* WORK TO COMPLETE
Repeat only the lines below from the one containing "Definition record_int_widths : pyval" through the one containing "let* state_dict := torch_load", inclusive, exactly as written.

* RECORDED INFORMATION
(** ** Concrete models, files and loaders, for the examples *)

(** An initialiser that fills every new parameter with zeros. *)
Definition zero_init (n : N) (name : string) (shape : list nat) : list Z :=
  repeat 0 (foldr Nat.mul 1%nat shape).

Definition world0 : world := {| fs := ∅; rng := 0; trace := [] |}.

(** Models as [Network(784, 10, [2])] and [Network(20, 10, [5])] make them. *)
Definition model_784_2_10 : network :=
  {| hidden_layers := fresh_hidden zero_init 0 0 784 [2%nat];
     output := fresh_Linear zero_init 0 "output." 2 10;
     dropout := 1 # 2 |}.

Definition model_20_5_10 : network :=
  {| hidden_layers := fresh_hidden zero_init 0 0 20 [5%nat];
     output := fresh_Linear zero_init 0 "output." 5 10;
     dropout := 1 # 2 |}.

(** What [Network(784, 10, [5])] constructs in a new world. *)
Definition model_784_5_10 : network :=
  {| hidden_layers := fresh_hidden zero_init 0 0 784 [5%nat];
     output := fresh_Linear zero_init 0 "output." 5 10;
     dropout := 1 # 2 |}.

(** A run of the training loop in which every batch has loss 1, on a loader
    that yields [n] batches in every epoch. *)
Definition constant_loader (n : nat) : nat → list (unit * unit) :=
  λ _, replicate n (tt, tt).

Definition constant_loss_run (n : nat)
  : loop_state unit unit unit Q unit Q :=
  training_loop unit unit unit Q unit Q
    (λ _, 64%nat) (λ images _ _, images) (λ fw, fw) (λ _ _, tt)
    (λ _ _, 1%Q) (λ _ fw, fw) (λ fw, fw) (λ loss, loss)
    0%Q Qplus Qdiv_int (constant_loader n) tt.

Definition constant_losses (n : nat) : list Q :=
  batch_losses unit unit unit Q unit Q
    (λ _, 64%nat) (λ images _ _, images) (λ fw, fw) (λ _ _, tt)
    (λ _ _, 1%Q) (λ _ fw, fw) (λ fw, fw) (λ loss, loss)
    (constant_loader n 1%nat) tt.

(** A world whose ['checkpoint.pth'] holds the given object. *)
Definition world_with (obj : pyval) : world :=
  {| fs := {[ "checkpoint.pth" := obj ]}; rng := 0; trace := [] |}.

(** A record that agrees with the model whose state dict it holds. *)
Definition dict_20_5_10 : gmap string pyval :=
  <["input_size" := PInt 20]>
    (<["output_size" := PInt 10]>
       (<["hidden_layers" := PList [PInt 5]]>
          (<["state_dict" := state_dict model_20_5_10]> ∅))).

(** Records without the key ['state_dict'] whose configuration the
    constructor rejects: no hidden widths, and an [int] for the widths. *)
Definition record_no_widths : pyval :=
  PDict (<["input_size" := PInt 784]>
         (<["output_size" := PInt 10]>
          (<["hidden_layers" := PList []]> ∅))).

Definition record_int_widths : pyval :=
  PDict (<["input_size" := PInt 784]>
         (<["output_size" := PInt 10]>
          (<["hidden_layers" := PInt 5]> ∅))).

(** ** The cells that save and load a bare state dict *)

(** [torch.save(model.state_dict(), 'checkpoint.pth')] *)
Definition save_state_dict (model : network) : M unit :=
  let* sd := state_dict_call model in
  torch_save sd "checkpoint.pth".

(** [obj.keys()]; the order of the keys is not kept. *)
Definition keys (obj : pyval) : result (gset string) :=
  match obj with
  | PDict d => Ok (dom d)
  | _ => Raise AttributeError
  end.

(**
<<
    state_dict = torch.load('checkpoint.pth')
    print(state_dict.keys())
>>
    It returns the loaded object and what it prints. *)
Definition load_saved_state_dict : M (pyval * gset string) :=
  let* state_dict := torch_load "checkpoint.pth" in
  let* printed := lift (keys state_dict) in
  ret (state_dict, printed).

* SOLVED EXERCISE
Definition record_int_widths : pyval :=
  PDict (<["input_size" := PInt 784]>
         (<["output_size" := PInt 10]>
          (<["hidden_layers" := PInt 5]> ∅))).

(** ** The cells that save and load a bare state dict *)

(** [torch.save(model.state_dict(), 'checkpoint.pth')] *)
Definition save_state_dict (model : network) : M unit :=
  let* sd := state_dict_call model in
  torch_save sd "checkpoint.pth".

(** [obj.keys()]; the order of the keys is not kept. *)
Definition keys (obj : pyval) : result (gset string) :=
  match obj with
  | PDict d => Ok (dom d)
  | _ => Raise AttributeError
  end.

(**
<<
    state_dict = torch.load('checkpoint.pth')
    print(state_dict.keys())
>>
    It returns the loaded object and what it prints. *)
Definition load_saved_state_dict : M (pyval * gset string) :=
  let* state_dict := torch_load "checkpoint.pth" in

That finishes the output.